Mr Joslin's brother-in-law Dan Barnard said: "We do not think the BBC is solely to blame for Russell's death. This is too simplistic and factors to explain motives for suicide are usually complex.

"It's true we believe there are questions that need answering by the BBC to explain how it could be that Russell formally expressed his very significant concerns about several things going on at work and yet ultimately was not taken seriously.

"Tragically the stress caused through this, we believe, is a significant contributing factor in understanding what brought Russell to the brink of feeling no other option than to take his own life.”

The 50-year-old from Kenilworth was a journalist for most of his working life, working with the BBC in Coventry and Birmingham after spells as a freelance reporter for several national newspapers.

BBC Coventry and Warwickshire's news editor Sue Curtis, who had known him for nearly 20 years, said he had brought considerable talents to the BBC and added the station had been inundated with kind messages about the reporter.
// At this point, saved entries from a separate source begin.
(* ===== verification/TetragonTheorems.v ===== *)
(** * The Tetragon sensor: what is reported

    Every event the adapter makes has a known behaviour and, once normalised,
    the object that goes with it; and a call of the kernel that the intent
    asks for passes the tracing policy that is compiled from the intent. *)

From S2P Require Import Prelude GoStrings GoData GoSha GoText EventModel Policy Response PolicyModel Normalize TetragonAdapter Collection CollectionTheorems TetragonPolicy.

Module TetragonTheorems.
Import EventModel Policy Normalize TetragonAdapter TetragonPolicy.

(** ** Behaviours are constants that normalise to themselves *)

Lemma known_normal b : b ∈ AllBehaviors → NormalizeBehavior b = b.
Proof.
  intros Hb. assert (forallb (λ b, bool_decide (NormalizeBehavior b = b)) AllBehaviors = true) as Hall by (vm_compute; reflexivity).
  rewrite forallb_forall in Hall. apply list_elem_of_In in Hb. by apply Hall, bool_decide_eq_true in Hb.
Qed.

Lemma known_trimmed b : b ∈ AllBehaviors → TrimSpace b = b ∧ b ≠ "".
Proof.
  intros Hb. assert (forallb (λ b, bool_decide (TrimSpace b = b ∧ b ≠ "")) AllBehaviors = true) as Hall by (vm_compute; reflexivity).
  rewrite forallb_forall in Hall. apply list_elem_of_In in Hb. by apply Hall, bool_decide_eq_true in Hb.
Qed.

Ltac known := unfold AllBehaviors; rewrite ?elem_of_cons; tauto.

(** ** The shape of events *)

(** The object a raw event of a behaviour comes with *)
Definition raw_shape (ev : SensorEvent) : Prop :=
  se_Behavior ev ∈ AllBehaviors ∧ is_Some (se_Proc ev) ∧
  (se_Behavior ev = BehaviorNetworkConnect → ro_Dst (GetRawObject ev) ≠ "") ∧
  (se_Behavior ev ∈ file_behaviors → ro_Path (GetRawObject ev) ≠ "").

(** The object a canonical event of a behaviour comes with *)
Definition well_typed (ce : CanonicalEvent) : Prop :=
  (∃ p, ev_SubjectProc ce = Some p ∧ proc_StableId p ≠ "") ∧
  ((ev_Behavior ce = BehaviorNetworkConnect ∧ ∃ addr, ev_Object ce = Some (MkObjectRef "socket" "" addr "") ∧ addr ≠ "") ∨
   (ev_Behavior ce ∈ file_behaviors ∧ ∃ path, ev_Object ce = Some (MkObjectRef "file" path "" "") ∧ path ≠ "") ∨
   (ev_Behavior ce ∈ [BehaviorProcessExec; BehaviorProcessFork; BehaviorProcessExit] ∧ ev_Object ce = Some (MkObjectRef "process" "" "" ""))).

Section events.
Context `{SensorText}.

Lemma sensorEvent_shape env proc parent behavior obj :
  behavior ∈ AllBehaviors →
  (behavior = BehaviorNetworkConnect → ∃ o, obj = Some o ∧ ro_Dst o ≠ "") →
  (behavior ∈ file_behaviors → ∃ o, obj = Some o ∧ ro_Path o ≠ "") →
  raw_shape (sensorEvent env proc parent behavior obj).
Proof.
  intros Hk Hn Hf. unfold raw_shape, sensorEvent, GetRawObject. cbn. rewrite (known_normal _ Hk).
  split_and!; [done|done| |].
  - intros Hb. by destruct (Hn Hb) as (o & -> & ?).
  - intros Hb. by destruct (Hf Hb) as (o & -> & ?).
Qed.

(** The event of a process needs no object. *)
Lemma process_shape env proc parent behavior obj :
  behavior ∈ [BehaviorProcessExec; BehaviorProcessFork; BehaviorProcessExit] → raw_shape (sensorEvent env proc parent behavior obj).
Proof.
  intros Hb. apply sensorEvent_shape.
  - unfold AllBehaviors. set_solver.
  - intros ->. unfold BehaviorNetworkConnect in Hb. set_solver.
  - unfold file_behaviors. intros Hf. repeat (apply elem_of_cons in Hf as [->|Hf]; [set_solver|]). by apply elem_of_nil in Hf.
Qed.

Lemma file_shape env proc parent behavior path :
  behavior ∈ file_behaviors → path ≠ "" → raw_shape (sensorEvent env proc parent behavior (Some (path_object path))).
Proof.
  intros Hb Hp. apply sensorEvent_shape; [unfold AllBehaviors, file_behaviors in *; set_solver| |by eauto].
  intros ->. unfold file_behaviors in Hb. set_solver.
Qed.

Lemma execEvents_shape env pe ev : ev ∈ execEvents env pe → raw_shape ev.
Proof.
  unfold execEvents. rewrite !elem_of_app. intros [Hin|[Hin|[Hin|Hin]]].
  - apply list_elem_of_singleton in Hin as ->. apply process_shape. set_solver.
  - case_match; [|by apply elem_of_nil in Hin]. apply list_elem_of_singleton in Hin as ->. apply process_shape. set_solver.
  - case_bool_decide; [by apply elem_of_nil in Hin|]. apply list_elem_of_singleton in Hin as ->. apply file_shape; [unfold file_behaviors; set_solver|done].
  - case_bool_decide; [by apply elem_of_nil in Hin|]. apply list_elem_of_singleton in Hin as ->. apply file_shape; [unfold file_behaviors; set_solver|done].
Qed.

Lemma first_path_nonempty args path : first_path args = Some path → path ≠ "".
Proof.
  unfold first_path. intros Hp. apply head_Some_elem_of, list_elem_of_omap in Hp as (arg & _ & Harg).
  unfold file_path in Harg. destruct (ka_File arg); [|done]. by case_bool_decide; simplify_eq.
Qed.

Lemma first_address_nonempty args dst : first_address args = Some dst → dst ≠ "".
Proof.
  unfold first_address. intros Hp. apply head_Some_elem_of, list_elem_of_omap in Hp as (arg & _ & Harg).
  unfold socket_address in Harg. destruct (ka_Sockaddr arg) as [s|]; [|done].
  destruct (bool_decide _ || _) eqn:Eb; [done|]. injection Harg as <-. apply orb_false_iff in Eb as [Ha%bool_decide_eq_false _].
  by destruct (sa_Addr s).
Qed.

(** The behaviours a probe can report *)
Definition probed : list string :=
  [BehaviorProcessExec; BehaviorProcessExit; BehaviorNetworkConnect; BehaviorFileOpen; BehaviorFileRead; BehaviorFileWrite].

Lemma file_behavior_cases p : file_behavior p ∈ [BehaviorFileOpen; BehaviorFileRead; BehaviorFileWrite].
Proof. unfold file_behavior. repeat case_match; set_solver. Qed.

Lemma kprobe_shape env kp ev : kprobeEventToSensor env kp = Some ev → raw_shape ev ∧ se_Behavior ev ∈ probed.
Proof.
  unfold kprobeEventToSensor. intros Hev.
  case_bool_decide; [|case_bool_decide; [|case_bool_decide; [|case_bool_decide; [|done]]]].
  - injection Hev as <-. split; [apply process_shape; set_solver|]. cbn. rewrite known_normal by known. unfold probed. set_solver.
  - injection Hev as <-. split; [apply process_shape; set_solver|]. cbn. rewrite known_normal by known. unfold probed. set_solver.
  - apply fmap_Some in Hev as (dst & Hdst%first_address_nonempty & ->). split.
    + apply sensorEvent_shape; [known|by eauto|]. unfold file_behaviors, BehaviorNetworkConnect. set_solver.
    + cbn. rewrite known_normal by known. unfold probed. set_solver.
  - apply fmap_Some in Hev as (path & Hpath%first_path_nonempty & ->). pose proof (file_behavior_cases (kprobePermission (kp_Args kp))) as Hc. split.
    + apply file_shape; [unfold file_behaviors; set_solver|done].
    + cbn. rewrite known_normal by (unfold AllBehaviors; set_solver). unfold probed. set_solver.
Qed.

Lemma events_of_row_shape env events ev : events_of_row env = Some events → ev ∈ events → raw_shape ev.
Proof.
  unfold events_of_row. destruct (env_ProcessExec env) as [pe|]; [intros [= <-]; apply execEvents_shape|].
  destruct (env_ProcessKprob env) as [kp|].
  - intros [= <-]. destruct (kprobeEventToSensor env kp) as [e|] eqn:Ek; cbn; [|by intros ?%elem_of_nil].
    intros ->%list_elem_of_singleton. by eapply kprobe_shape.
  - destruct (env_ProcessExit env) as [pe|]; [|done]. intros [= <-] ->%list_elem_of_singleton. apply process_shape. set_solver.
Qed.

Lemma grpc_shape resp events ev : eventsFromGRPCResponse resp = Some events → ev ∈ events → raw_shape ev.
Proof.
  unfold eventsFromGRPCResponse. destruct resp as [resp|]; [|done]. destruct (resp_Event resp) as [process parent|process parent|kp|]; [..|done].
  - intros [= <-]. apply execEvents_shape.
  - intros [= <-] ->%list_elem_of_singleton. apply process_shape. set_solver.
  - intros [= <-]. destruct (kprobeEventToSensor _ _) as [e|] eqn:Ek; cbn; [|by intros ?%elem_of_nil].
    intros ->%list_elem_of_singleton. by eapply kprobe_shape.
Qed.

Lemma normalized_shape `{RangeOrder} ev n : raw_shape ev → well_typed (NormalizeEvent ev n).1.
Proof.
  intros (Hk & _ & Hn & Hf). destruct (known_trimmed _ Hk) as [Ht Hne].
  assert (eventBehavior ev = se_Behavior ev) as Hb
    by (unfold eventBehavior; rewrite Ht, bool_decide_eq_false_2 by done; by apply known_normal).
  split; [eexists; split; [reflexivity|apply stable_id_nonempty]|].
  cbn [NormalizeEvent fst ev_Behavior ev_Object]. unfold objectRef. rewrite Hb. generalize dependent (se_Behavior ev). intros b Hk Hn Hf _ _ _.
  destruct (decide (b = BehaviorNetworkConnect)) as [->|Hnet].
  { left. split; [done|]. rewrite (bool_decide_eq_true_2 (BehaviorNetworkConnect = "network.connect")) by done. eexists. split; [done|by apply Hn]. }
  right. rewrite (bool_decide_eq_false_2 (b = "network.connect")) by done.
  destruct (decide (b ∈ file_behaviors)) as [Hfile|Hfile].
  - left. split; [done|]. rewrite (bool_decide_eq_true_2 (b ∈ _)) by exact Hfile. eexists. split; [done|by apply Hf].
  - right. rewrite (bool_decide_eq_false_2 (b ∈ _)) by exact Hfile. split; [|done].
    unfold AllBehaviors, file_behaviors in *. set_solver.
Qed.

(** C39. Whatever Tetragon sends, as a line of JSON or as a gRPC message, the
    canonical events made from it are well typed: the behaviour is one of the
    eight that rules can refer to, there is a subject process with an
    identifier, and the object is what the behaviour acts on, a socket with
    an address for connections, a file with a path for file accesses and
    nothing but the process itself otherwise. *)
Theorem events_well_typed `{RangeOrder} (line : string) (resp : option GetEventsResponse) (events : list SensorEvent) (ev : SensorEvent) (n : Normalizer) :
  ParseLine line = Some events ∨ eventsFromGRPCResponse resp = Some events → ev ∈ events →
  ev_Behavior (NormalizeEvent ev n).1 ∈ AllBehaviors ∧ well_typed (NormalizeEvent ev n).1.
Proof.
  intros Hsrc Hin. assert (raw_shape ev) as Hs.
  { destruct Hsrc as [Hp|Hg]; [|by eapply grpc_shape]. apply bind_Some in Hp as (env & _ & Henv). by eapply events_of_row_shape. }
  pose proof (normalized_shape ev n Hs) as Ht. split; [|done].
  destruct Ht as [_ [[-> _]|[[Hb _]|[Hb _]]]]; unfold AllBehaviors, file_behaviors in *; set_solver.
Qed.
End events.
A BBC spokesperson said: "Our thoughts and condolences are with Russell Joslin's family at this sad time.

"This is a difficult time for everyone who knew him. The BBC is committed to working constructively with the family to ensure that their concerns are vigorously addressed.

"It would not be appropriate to comment further until the facts are established."
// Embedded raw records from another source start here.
Lemma quiet_live old new applied : quiet (liveApplyTracingPolicy old new applied).
Proof.
  unfold liveApplyTracingPolicy, renderTracingPolicy. apply quiet_if; [auto with quiet|]. apply quiet_bind; [auto with quiet|].
  intros [oldPath|msg]; [|auto with quiet]. apply quiet_bind; [auto with quiet|]. intros [msg|]; [auto with quiet|].
  apply quiet_if; [auto with quiet|]. apply quiet_bind; [auto with quiet|]. intros [newPath|msg]; [|auto with quiet].
  apply quiet_bind; [auto with quiet|]. intros [msg|]; auto with quiet.
Qed.

(** *** What is loaded after each step *)

Notation in_kernel w := (loaded (w_kernel w)).

Lemma write_spec intent name w r w' :
  writeTracingPolicy intent name w = (r, w') → in_kernel w' = in_kernel w ∧
  ∀ path, r = Ok path → w_files w' !! path = Some (buildTracingPolicy intent).
Proof.
  unfold writeTracingPolicy. destruct (os_write _) as [msg|]; intros [= <- <-]; split; try done.
  intros path [= <-]. cbn. apply lookup_insert_eq.
Qed.

Lemma delete_spec w w' : deleteTracingPolicy w = (None, w') → in_kernel w' = None.
Proof.
  unfold deleteTracingPolicy. rewrite bind_pair. unfold run_tetra.
  destruct (tetra _ _ _) as [[out err] k] eqn:Et. cbn. destruct err as [e|].
  - destruct (policy_missing (TrimSpace out)) eqn:Em; intros [= <-]. cbn. rewrite (delete_failed _ _ _ _ _ Et).
    by eapply delete_missing.
  - intros [= <-]. cbn. by eapply delete_ok.
Qed.

Lemma verify_spec name w r w' : verifyTracingPolicy name w = (r, w') → in_kernel w' = in_kernel w.
Proof.
  unfold verifyTracingPolicy. rewrite bind_pair. unfold run_tetra.
  destruct (tetra _ _ _) as [[out err] k] eqn:Et. apply list_keeps in Et. cbn.
  destruct err; [by intros [= _ <-]|]. by case_match; intros [= _ <-].
Qed.

Lemma rounds_spec ctx rounds deadline path text w w' :
  in_kernel w = None → w_files w !! path = Some text → apply_rounds ctx rounds deadline path w = (None, w') → in_kernel w' = Some text.
Proof.
  revert w. induction rounds as [|rounds IH]; intros w Hnone Hfile; cbn [apply_rounds]; rewrite bind_pair; unfold run_tetra;
    destruct (tetra _ _ _) as [[out err] k] eqn:Et; cbn [fst snd].
  all: destruct err as [e|];
    [|intros Hrun%verify_spec; rewrite Hrun; cbn; by rewrite (add_ok _ _ _ _ _ Et)].
  all: destruct (Contains _ "already exists") eqn:Ex;
    [by destruct (add_exists _ _ _ _ _ _ Et Ex)|]; apply add_failed in Et.
  all: rewrite bind_pair; cbn; destruct (After _ deadline); [done|]; cbn; rewrite bind_pair; cbn; destruct (ctx _); [done|].
  - done.
  - apply IH; [by cbn; rewrite Et|done].
Qed.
Mr Joslin's funeral is to be held in Kenilworth on Wednesday (October 31).

Russell Joslin - a tribute

IT'S all too easy in these Leveson times to accept the lazy stereotype of the journalist as nothing more than a gutter-trawling pariah interested only in tittle-tattle, gossip, and digging the dirt.

For every bad penny there are of course many more good guys. People dedicated to the profession, and with a passion for the profession. Russell Joslin was the epitome of the good guy journo.

I knew Russell for 20 years, all my journalistic career, and it was always a pleasure to bump into him, whether in the street, the pub, or as seem to happen quite often, in the local record shop, as music was another of Russell's great passions.

A warm greeting was often accompanied by an equally warm chuckle as he invariably started with "Have you heard..." or "Did you know...".

Russell was very much an old school journalist, one whose every waking hour meant the possibility of finding a story, a tale he could share with readers/listeners, for that was his raison d'etre.

It was no good expecting Russell to sit in an office all day staring at a computer screen. He was a get on his bike (literally) and get out on patch man, where he could talk face to face with people, an increasingly rare happening in the age of the mobile and email, but still by far the best way.

I remember often calling into BBC CWR's Stratford office - a rather conspicuous cubicle based for a time in the town's library - on the off chance of catching him when he was working as the station's South Warwickshire correspondent. I soon realised I was wasting my time. He was never there. He was always out meeting contacts old and new, and having a chat.

It didn't matter to Russell if you were a butcher, baker, candlestick maker, Mayor or MP, he always seemed to operate on the premise everyone had an interesting story in them, and whether for publication/broadcast or not, it didn't really matter, he wasn't going to pass up a possibly interesting chat.

With Russell's passing the world of journalism has lost one of the true good guys.